Perimesencephalic subarachnoid hemorrhage (PSAH) is a specific type of bleeding that occurs in the subarachnoid space, the area surrounding the brain and spinal cord where cerebrospinal fluid circulates. Unlike other forms of subarachnoid hemorrhage, PSAH often has a more favorable outcome.
Understanding Perimesencephalic Subarachnoid Hemorrhage
Perimesencephalic subarachnoid hemorrhage refers to bleeding centered around the midbrain (mesencephalon) and into the basal cisterns. This bleeding is typically not caused by a ruptured aneurysm, which is a key difference from other subarachnoid hemorrhages. For this reason, it is often called “non-aneurysmal” PSAH.

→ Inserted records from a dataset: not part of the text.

(** C7: the varint of [n] takes max(1, ceil(bitlen(n) / 7)) bytes, which is
    what [encode_skip] reports; every byte but the last has the top bit set,
    the last has it clear; zero is the single byte 0. *)
Theorem varint_canonical_form w is_safe n s (m : store) :
  in_range w n ->
  (b_begin s + Z.to_nat (varint_len n) <= b_end s <= length m)%nat ->
  exists m' s',
    varint_coder.encode w is_safe n s m = (m', Present s')
    /\ begin_diff s' s = Z.max 1 ((bitlen n + 6) / 7)
    /\ skipper_varint_coder.encode_skip w n = Present (begin_diff s' s)
    /\ varint_shape (window m' s (Z.to_nat (begin_diff s' s)))
    /\ (n = 0 -> window m' s (Z.to_nat (begin_diff s' s)) = [0]).
Proof.
  intros Hn Hroom. destruct (varint_room w n s m Hn Hroom) as [Hlen Hroom'].
  pose proof (varint_wire_length w n Hn) as Hwl.
  eexists _, _. split; [apply varint_encode_spec; [exact Hn|lia|intros _; lia]|].
  assert (begin_diff (mk_bytes (b_begin s + length (varint_wire w n)) (b_end s)) s
          = varint_len n) as Hd by (unfold begin_diff; cbn [b_begin]; lia).
  rewrite Hd, <- Hlen. rewrite window_written by lia.
  split; [reflexivity|]. split; [|split].
  - rewrite varint_encode_skip_spec by exact Hn. f_equal. exact Hwl.
  - apply leb128_shape; [apply fuel_of_pos|apply range_fuel; exact Hn].
  - intros ->. apply leb128_zero, fuel_of_pos.
Qed.

Lemma varint_canonical_form_witness :
  exists m' s',
    varint_coder.encode W64 false 0 (mk_bytes 1 3) [9; 9; 9] = (m', Present s')
    /\ begin_diff s' (mk_bytes 1 3) = Z.max 1 ((bitlen 0 + 6) / 7)
    /\ skipper_varint_coder.encode_skip W64 0 = Present (begin_diff s' (mk_bytes 1 3))
    /\ varint_shape (window m' (mk_bytes 1 3) (Z.to_nat (begin_diff s' (mk_bytes 1 3))))
    /\ (0 = 0 -> window m' (mk_bytes 1 3) (Z.to_nat (begin_diff s' (mk_bytes 1 3))) = [0]).
Proof.
  apply (varint_canonical_form W64 false 0 (mk_bytes 1 3) [9; 9; 9]).
  - unfold in_range. vm_compute. split; [discriminate|reflexivity].
  - vm_compute. lia.
Defined.

(** C8: on a view with room, safe and unsafe [encode] leave the same store
    and return the same view; on a view that holds a complete varint of the
    type (a terminating byte within the first ceil(bitwidth / 7) bytes), safe
    and unsafe [decode] return the same value and the same view. *)
Theorem varint_safe_unsafe_agree w n s (m : store) s2 (m2 : store) k :
  in_range w n ->
  (b_begin s + Z.to_nat (varint_len n) <= b_end s <= length m)%nat ->
  terminator_at m2 s2 k -> 7 * Z.of_nat k < bits w ->
  (exists m' s',
      varint_coder.encode w true n s m = (m', Present s')
      /\ varint_coder.encode w false n s m = (m', Present s'))
  /\ (exists v s2',
      varint_coder.decode w true s2 m2 = Present (v, s2')
      /\ varint_coder.decode w false s2 m2 = Present (v, s2')).
Proof.
  intros Hn Hroom Ht Hk. destruct (varint_room w n s m Hn Hroom) as [Hlen Hroom']. split.
  - eexists _, _.
    split; (apply varint_encode_spec; [exact Hn|lia|intros _; lia]).
  - pose proof (bits_le_promoted w).
    destruct (varint_decode_present w true m2 s2 k Ht ltac:(lia)) as (v & Hv).
    exists v, (mk_bytes (b_begin s2 + k + 1) (b_end s2)). split; [exact Hv|].
    rewrite <- (varint_decode_modes w m2 s2 k Ht). exact Hv.
Qed.

Lemma terminator_at_example : terminator_at [5; 150; 1; 9] (mk_bytes 1 4) 1.
Proof.
  split; [simpl; lia|]. split.
  - intros j Hj. assert (j = 0)%nat as -> by lia. exists 150. split; reflexivity.
  - exists 1. split; reflexivity.
Defined.

Lemma varint_safe_unsafe_agree_witness :
  (exists m' s',
      varint_coder.encode W32 true 300 (mk_bytes 0 2) [0; 0] = (m', Present s')
      /\ varint_coder.encode W32 false 300 (mk_bytes 0 2) [0; 0] = (m', Present s'))
  /\ (exists v s2',
      varint_coder.decode W32 true (mk_bytes 1 4) [5; 150; 1; 9] = Present (v, s2')
      /\ varint_coder.decode W32 false (mk_bytes 1 4) [5; 150; 1; 9] = Present (v, s2')).
Proof.
  apply (varint_safe_unsafe_agree W32 300 (mk_bytes 0 2) [0; 0]
           (mk_bytes 1 4) [5; 150; 1; 9] 1%nat).
  - unfold in_range. vm_compute. split; [discriminate|reflexivity].
  - vm_compute. lia.
  - exact terminator_at_example.
  - vm_compute. reflexivity.
Defined.

(** C9: safe [encode] into a view shorter than the encoding returns an absent
    result, and the store is unchanged outside the view: nothing is written
    at or past its end. *)
Theorem varint_encode_short_buffer w n s (m : store) :
  in_range w n -> view_in s m -> Z.of_nat (size s) < varint_len n ->
  exists m',
    varint_coder.encode w true n s m = (m', Absent)
    /\ agree_outside m m' (b_begin s) (b_end s).
Proof.
  intros Hn [Hv1 Hv2] Hshort.
  destruct (varint_encode_frame w n s m Hv1) as (m' & r & Heq & Hag & _).
  exists m'. split; [|exact Hag]. rewrite Heq. f_equal.
  unfold varint_coder.encode in Heq. unfold bind at 1 in Heq.
  destruct (safe_encode_loop_short (varint_coder.fuel_of w) n (b_begin s) (b_end s) m)
    as (m1 & Hl).
  - apply fuel_of_pos.
  - apply range_fuel. exact Hn.
  - lia.
  - pose proof (varint_wire_length w n Hn) as Hwl. unfold varint_wire in Hwl.
    rewrite leb128_length in Hwl. unfold size in Hshort. lia.
  - rewrite Hl in Heq. congruence.
Qed.

Lemma varint_encode_short_buffer_witness :
  exists m',
    varint_coder.encode W32 true 150 (mk_bytes 0 1) [0; 7; 7] = (m', Absent)
    /\ agree_outside [0; 7; 7] m' 0 1.
Proof.
  apply (varint_encode_short_buffer W32 150 (mk_bytes 0 1) [0; 7; 7]).
  - unfold in_range. vm_compute. split; [discriminate|reflexivity].
  - unfold view_in. simpl. lia.
  - vm_compute. reflexivity.
Defined.

(** ** No width bound in the varint decoder *)

(** C2, as the code has it: safe [decode] applies no width bound.  Whenever a
    byte with the top bit clear lies inside the view, however long the run of
    continuation bytes before it, the result is not absent; when the run is
    short enough for the shifts to be defined, the result is a value and the
    view just past the terminating byte. *)
Theorem varint_decode_no_width_bound w (m : store) s k :
  terminator_at m s k ->
  varint_coder.decode w true s m <> Absent
  /\ (7 * Z.of_nat k < promoted_bits w ->
      exists v, varint_coder.decode w true s m
                = Present (v, mk_bytes (b_begin s + k + 1) (b_end s))).
Proof.
  intros Ht. split.
  - apply (varint_decode_not_absent w m s k Ht).
  - intros Hk. apply (varint_decode_present w true m s k Ht Hk).
Qed.

Lemma long_run_terminated : terminator_at [129; 128; 128; 128; 1] (mk_bytes 0 5) 4.
Proof.
  split; [simpl; lia|]. split.
  - intros j Hj. destruct j as [|[|[|[|j]]]]; try lia;
      eexists; (split; [reflexivity|reflexivity]).
  - exists 1. split; reflexivity.
Defined.

Lemma varint_decode_no_width_bound_witness :
  varint_coder.decode W16 true (mk_bytes 0 5) [129; 128; 128; 128; 1] <> Absent
  /\ (7 * Z.of_nat 4 < promoted_bits W16 ->
      exists v, varint_coder.decode W16 true (mk_bytes 0 5) [129; 128; 128; 128; 1]
                = Present (v, mk_bytes (0 + 4 + 1) 5)).
Proof.
  apply (varint_decode_no_width_bound W16 [129; 128; 128; 128; 1] (mk_bytes 0 5) 4%nat).
  exact long_run_terminated.
Defined.

(** C2 as stated fails: for a 16-bit type the bound is 3 bytes, yet a run of
    four continuation bytes followed by a terminating byte inside the view is
    decoded, not rejected. *)
Lemma long_run_accepted :
  width_bound W16 = 3
  /\ Forall (fun x => Z.shiftr x 7 = 1) (take 4 [129; 128; 128; 128; 1])
  /\ varint_coder.decode W16 true (mk_bytes 0 5) [129; 128; 128; 128; 1]
     = Present (1, mk_bytes 5 5).
Proof.
  split; [reflexivity|]. split; [|vm_compute; reflexivity].
  repeat constructor.
Qed.

(** The specification's own example of the bound, 5 bytes for a 32-bit type:
    a sixth byte is shifted by 35 in a 32-bit operand, which has no defined
    behaviour; the decoder does not return an absent result there either. *)
Example long_run_32 :
  varint_coder.decode W32 true (mk_bytes 0 6) [128; 128; 128; 128; 128; 1] = Undefined.
Proof. vm_compute. reflexivity. Qed.

(** ** Signed values *)

Lemma negative_to_unsigned w n :
  - 2 ^ (bits w - 1) <= n < 0 ->
  2 ^ (bits w - 1) <= to_unsigned w n < 2 ^ bits w.
Proof.
  intros Hn. unfold to_unsigned. pose proof (bits_pos w).
  assert (2 ^ bits w = 2 * 2 ^ (bits w - 1)) as Hp.
  { replace (bits w) with (1 + (bits w - 1)) at 1 by lia. rewrite Z.pow_add_r by lia. reflexivity. }
  assert (0 < 2 ^ (bits w - 1)) by (apply Z.pow_pos_nonneg; lia).
  replace n with ((n + 2 ^ bits w) + (-1) * 2 ^ bits w) by lia.
  rewrite Z.mod_add by lia. rewrite Z.mod_small by lia. lia.
Qed.

Lemma varint_len_top_bit w u :
  2 ^ (bits w - 1) <= u < 2 ^ bits w -> varint_len u = width_bound w.
Proof.
  intros Hu. pose proof (bits_pos w).
  assert (0 < 2 ^ (bits w - 1)) by (apply Z.pow_pos_nonneg; lia).
  assert (Z.log2 u = bits w - 1) as Hlog.
  { apply Z.log2_unique; [lia|]. replace (Z.succ (bits w - 1)) with (bits w) by lia. exact Hu. }
  unfold varint_len, bitlen, width_bound.
  destruct (u =? 0) eqn:E; [apply Z.eqb_eq in E; lia|].
  rewrite Hlog. replace (bits w - 1 + 1) with (bits w) by lia.
  apply Z.max_r. destruct w; vm_compute; discriminate.
Qed.

(** C3, as the code has it: a negative value of a signed type is converted to
    the unsigned type of the same width, with no sign extension to 64 bits,
    so its varint takes ceil(bitwidth / 7) bytes: 5 for a 32-bit type (and 10
    only for a 64-bit one). *)
Theorem signed_negative_length w is_safe n s (m : store) :
  - 2 ^ (bits w - 1) <= n < 0 ->
  (b_begin s + Z.to_nat (width_bound w) <= b_end s <= length m)%nat ->
  exists m' s',
    varint_coder_signed.encode w is_safe n s m = (m', Present s')
    /\ begin_diff s' s = width_bound w
    /\ skipper_varint_coder_signed.encode_skip w n = Present (width_bound w).
Proof.
  intros Hn Hroom. pose proof (negative_to_unsigned w n Hn) as Hu.
  pose proof (varint_len_top_bit w _ Hu) as Hlen.
  assert (in_range w (to_unsigned w n)) as Hr.
  { split; [|lia]. pose proof (bits_pos w).
    assert (0 < 2 ^ (bits w - 1)) by (apply Z.pow_pos_nonneg; lia). lia. }
  rewrite <- Hlen in *.
  destruct (varint_room w (to_unsigned w n) s m Hr Hroom) as [Hwl Hroom'].
  pose proof (varint_wire_length w _ Hr) as Hwl'.
  unfold varint_coder_signed.encode, skipper_varint_coder_signed.encode_skip.
  eexists _, _. split; [apply varint_encode_spec; [exact Hr|lia|intros _; lia]|].
  split.
  - unfold begin_diff. cbn [b_begin]. lia.
  - rewrite varint_encode_skip_spec by exact Hr. f_equal. exact Hwl'.
Qed.

Lemma signed_negative_length_witness :
  exists m' s',
    varint_coder_signed.encode W32 true (-1) (mk_bytes 0 10) (replicate 10 0)
    = (m', Present s')
    /\ begin_diff s' (mk_bytes 0 10) = width_bound W32
    /\ skipper_varint_coder_signed.encode_skip W32 (-1) = Present (width_bound W32).
Proof.
  apply (signed_negative_length W32 true (-1) (mk_bytes 0 10) (replicate 10 0)).
  - vm_compute. split; discriminate || reflexivity.
  - vm_compute. lia.
Defined.

(** C3 as stated fails: -1 of a signed 32-bit type is written as 5 bytes, not
    10. *)
Lemma signed_minus_one_five_bytes :
  varint_coder_signed.encode W32 true (-1) (mk_bytes 0 10) (replicate 10 0)
  = ([255; 255; 255; 255; 15; 0; 0; 0; 0; 0], Present (mk_bytes 5 10))
  /\ begin_diff (mk_bytes 5 10) (mk_bytes 0 10) <> 10.
Proof. split; [vm_compute; reflexivity|vm_compute; discriminate]. Qed.

(** ** The skipper of the enumeration coder *)

(** Whatever the bytes are, [decode_skip] of an enumeration steps over
    [sizeof] of the underlying type. *)
Lemma enum_decode_skip_fixed underlying is_safe b (m : store) :
  (sizeof (int_width underlying) <= size b)%nat ->
  decode_skip (enum underlying) is_safe b m
  = Present (mk_bytes (b_begin b + sizeof (int_width underlying)) (b_end b)).
Proof.
  intros H. cbn [decode_skip skipper_enum].
  unfold skipper_enum_coder.decode_skip, skipper_integer_coder.decode_skip.
  assert ((size b <? sizeof (int_width underlying))%nat = false) as ->
    by (apply Nat.ltb_ge; exact H).
  rewrite andb_false_r. unfold subspan.
  destruct (Z.of_nat (sizeof (int_width underlying)) <=? Z.of_nat (size b)) eqn:E;
    [|apply Z.leb_gt in E; lia].
  rewrite Nat2Z.id. reflexivity.
Qed.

The cause of non-aneurysmal PSAH is believed to originate from a venous bleed, rather than an arterial rupture. This contrasts with aneurysmal subarachnoid hemorrhage, where a weakened arterial wall ruptures. PSAH is rare, with an estimated incidence of about 0.5 cases per 100,000 adults each year. It accounts for 5% to 10% of all subarachnoid hemorrhages and around 33% of all non-aneurysmal cases.
The non-aneurysmal nature of PSAH contributes to its excellent prognosis. Unlike aneurysmal hemorrhages, PSAH has a lower risk of complications and rebleeding. The clinical course is benign, leading to better outcomes.
Recognizing the Signs
The most common symptom of PSAH is a sudden, severe headache, often described as a “thunderclap headache.” This headache reaches its maximum intensity within 60 seconds, and many describe it as the “worst headache of their life.” Other symptoms include nausea, vomiting, neck stiffness, and sensitivity to light.
Seek immediate medical attention if these symptoms occur. While PSAH has a good prognosis, it is crucial to rule out more severe conditions like aneurysmal subarachnoid hemorrhage. Prompt diagnosis ensures appropriate management and reassurance.
How It Is Diagnosed
Diagnosis of subarachnoid hemorrhage, including PSAH, begins with brain imaging. A computed tomography (CT) scan without contrast is the first step. This scan effectively detects blood in the subarachnoid space, especially within 24 hours of symptom onset.
If the CT scan is negative but bleeding is still suspected, a lumbar puncture (spinal tap) may be performed. This procedure collects cerebrospinal fluid from the lower back to check for blood or its breakdown products, confirming a hemorrhage when initial imaging is inconclusive.
After confirming subarachnoid hemorrhage, further imaging determines if an aneurysm is the cause. Cerebral angiography, often a CT angiogram (CTA), is recommended to rule out an underlying aneurysm. The diagnosis of perimesencephalic subarachnoid hemorrhage relies on excluding an aneurysm. Digital subtraction angiography (DSA) is considered a gold standard, though CTA is often an acceptable alternative.
Managing and Recovering
Treatment for perimesencephalic subarachnoid hemorrhage is primarily supportive, managing symptoms and promoting recovery. This includes pain management for severe headaches and a period of rest. Patients are closely monitored for potential complications, which are less common in PSAH compared to aneurysmal subarachnoid hemorrhage.
Complications like hydrocephalus (fluid buildup in the brain) or vasospasm (narrowing of blood vessels) can occur but are transient and less severe in PSAH. Hospital stays for PSAH are generally shorter than for aneurysmal subarachnoid hemorrhage, reflecting its benign nature.
Individuals diagnosed with PSAH have an excellent prognosis and normal life expectancy. Recurrence of bleeding is extremely rare. Most patients achieve functional independence upon hospital discharge and maintain favorable long-term outcomes. Follow-up care ensures complete recovery and addresses any lingering symptoms like mild headaches or fatigue.